What you will do: Copy the data from the line that contains "Definition lc_counted (s" to its last line, exactly, including both of those lines and leaving out everything before.

- - - -

(** C17: smooth weighted round robin is fair.  With [W] the sum of the effective weights, in
    any number [k] of selections no target is ahead of its share [k * weight / W] by a
    whole selection; after exactly [W] selections every target was chosen exactly its
    weight of times, and the balancer is back in its initial state. *)
Theorem smooth_weighted_is_fair targets (k : nat) :
  let w0 := NewWeighted targets in
  let W := totalWeight w0 in
  targets <> [] -> small_weights W w0 ->
  (exists picks w, weighted_picks k w0 = Some (picks, w) /\ length picks = k /\
     forall i t, targets !! i = Some t ->
       W * picked i picks < Z.of_nat k * effectiveWeight t + W) /\
  (exists picks, weighted_picks (Z.to_nat W) w0 = Some (picks, w0) /\
     forall i t, targets !! i = Some t -> picked i picks = effectiveWeight t).
Proof.
  intros w0 W Hne Hsmall. pose proof (NewWeighted_smooth targets Hne) as Hs. fold w0 W in Hs.
  assert (w0 <> []) as Hne0 by (unfold w0; by destruct targets).
  assert (1 <= W) as HW.
  { destruct w0 as [|t w] eqn:E; [done|]. apply (smooth_bounds W (t :: w) t Hs). left. }
  assert (forall i t, targets !! i = Some t -> w0 !! i = Some (mkWeightedTarget t (effectiveWeight t) 0)) as Hw0.
  { intros i t Ht. unfold w0, NewWeighted. by rewrite list_lookup_fmap, Ht. }
  split.
  - destruct (weighted_picks_smooth W k w0 Hs Hsmall Hne0) as (picks & w & Hp & (_ & _ & Hall) & _ & Hk & Hlk).
    exists picks, w. split_and!; [done..|]. intros i t Ht. specialize (Hlk i).
    rewrite (Hw0 _ _ Ht) in Hlk. cbn in Hlk. apply list_elem_of_lookup_2, Hall in Hlk. cbn in Hlk. lia.
  - destruct (weighted_round W w0 Hs Hsmall HW) as (picks & Hp & Hexact).
    { by intros u (t & -> & _)%list_elem_of_fmap. }
    exists picks. split; [done|]. intros i t Ht. by rewrite (Hexact _ _ (Hw0 _ _ Ht)).
Qed.

Lemma smooth_weighted_is_fair_witness :
  exists picks w, weighted_picks 5 (NewWeighted [mkTarget "a" 1 3; mkTarget "b" 2 1; mkTarget "c" 3 0]) =
    Some (picks, w) /\ length picks = 5%nat.
Proof.
  destruct (smooth_weighted_is_fair [mkTarget "a" 1 3; mkTarget "b" 2 1; mkTarget "c" 3 0] 5)
    as ((picks & w & H & Hl & _) & _); [discriminate|vm_compute; congruence|].
  exists picks, w. split; [exact H|exact Hl].
Defined.

(** ** Least connections: the counters *)

(** The selections handed out and not forgotten: the index each counts for, and whether
    its [Done] has run ([sync.Once]). *)
Record lc_system := mkLCSystem { lcs_lc : LeastConn; lcs_handles : list (Done * bool) }.

Inductive lc_op :=
  | LCSelect (options : SelectionOptions)
  | LCDone (handle : nat).

(** [Done] of a handle: [once.Do] runs its body the first time. *)
Definition lc_step (s : lc_system) (op : lc_op) : lc_system :=
  match op with
  | LCSelect options =>
      match LeastConn_Select options (lcs_lc s) with
      | Some (sel, lc) => mkLCSystem lc (lcs_handles s ++ [(sel_Done sel, false)])
      | None => s
      end
  | LCDone handle =>
      match lcs_handles s !! handle with
      | Some (done, false) =>
          mkLCSystem (LeastConn_Done done (lcs_lc s)) (<[handle := (done, true)]> (lcs_handles s))
      | _ => s
      end
  end.

(** The handles that count for the target at [i]. *)
Definition counts_for (i : nat) (h : Done * bool) : Z :=
  match h with
  | (releaseDone j, false) => if decide (i = j) then 1 else 0
  | _ => 0
  end.

Definition outstanding (i : nat) (handles : list (Done * bool)) : Z := sum_Z (counts_for i) handles.

Lemma outstanding_nonneg i handles : 0 <= outstanding i handles.
Proof.
  apply sum_Z_nonneg. intros [[|j] []] _; cbn; try done. by destruct (decide (i = j)).
Qed.

Lemma outstanding_insert i handles k h h' :
  handles !! k = Some h ->
  outstanding i (<[k := h']> handles) = outstanding i handles - counts_for i h + counts_for i h'.
Proof.
  unfold outstanding. revert k. induction handles as [|x l IH]; intros [|k]; csimpl; [done..|intros [= ->]; lia|].
  intros H. rewrite (IH _ H). lia.
Qed.

Definition lc_counted (s : lc_system) : Prop :=
  forall i t, lcs_lc s !! i = Some t -> lt_active t = outstanding i (lcs_handles s).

- - - -

Output of the task:
Definition lc_counted (s : lc_system) : Prop :=
  forall i t, lcs_lc s !! i = Some t -> lt_active t = outstanding i (lcs_handles s).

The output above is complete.